One of my very earliest memories is of a euphemism for urinating properly: it was “good boy”. It must have arisen during the first months of being diaper-free. ‘Did you do good boy?’ my mother would ask my younger brother and me (I suppose I’m conflating these dim memories with photos when I imagine her in a bee-hive hairdo, although it was the 1960s). Maybe she thought the word “pee” was too rough, and “urinate” too technical for our toddler tongues. Maybe it was what we, learning language, naturally enough called a successful visit to the washroom, repeating a mother’s words back to her. I don’t know. However it happened, calling the control of where you point your penis ‘good boy’ probably says a lot about where a male is headed in life.

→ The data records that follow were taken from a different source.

(** * create_temp_font.py: the placeholder bitmap-font generator

    The script allocates a zero-filled [bytearray] of [256 * 16] bytes,
    stores literal row bitmaps for the glyphs A, H, e, l and o by direct
    item assignment, writes the buffer to [assets/default_font.bin] and
    prints a confirmation line.

    The embedding follows the script statement by statement:
    - Python integers are [Z]; a [bytearray] is a [list Z] whose items
      lie in [0, 256);
    - item assignment is [setitem], with CPython's two checks and its
      two exceptions; the index is checked before the byte value, as
      CPython does up to 3.10 (from 3.11 on the value comes first; the
      orders differ only in the exception of an assignment that fails
      both checks, and nothing below depends on it);
    - exceptions are the [Raise] case of [result]; the script has no
      [try], so a raised exception reaches the interpreter's top level;
    - the file system, the standard streams and the calls the process
      makes are fields of [World]; the script is a function on worlds;
      [open_wb], [write], [close] and [print] give the behaviour of the
      Python built-ins the script calls, and [main] that of the
      interpreter running it, with its exit status;
    - what the platform decides (other names of a file, refusals to
      open, the mode of created files, the room on the volume, the size
      of file buffers, the state of the standard output) is a field of
      [World] as well, so that every statement holds for every choice;
    - [import struct] is never used and has no counterpart. *)

From stdpp Require Import base option list gmap strings fin_maps.
From Stdlib Require Import ZArith Lia Permutation Ascii.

I remembered that expression when the surgeon sent me home with the words “your only real job for today is to rest and to make sure your bladder is working. Your big job for today is to pee.”
It’s not so much that I’m afraid of being a bad boy. It’s that I’m afraid of losing what it means to be a man. In the dimness of the radiology clinic, thinking about the elderly woman, I realized that I was in some subtle way telling myself that I wasn’t like all these other people. I’m younger. I’m healthier. I’m more aware, more thoughtful, more driven. It was a lie, of course, otherwise why was I there? And the purpose of the lie was to spare myself from fear, the usual post-operative fear that, with a catheter being taken out and a prostate removed, a urethra reconstructed and most – but not all – of my nerves spared, maybe I will never be fully myself again. Whatever exactly “myself” means, a half-century after first being told I was a good boy.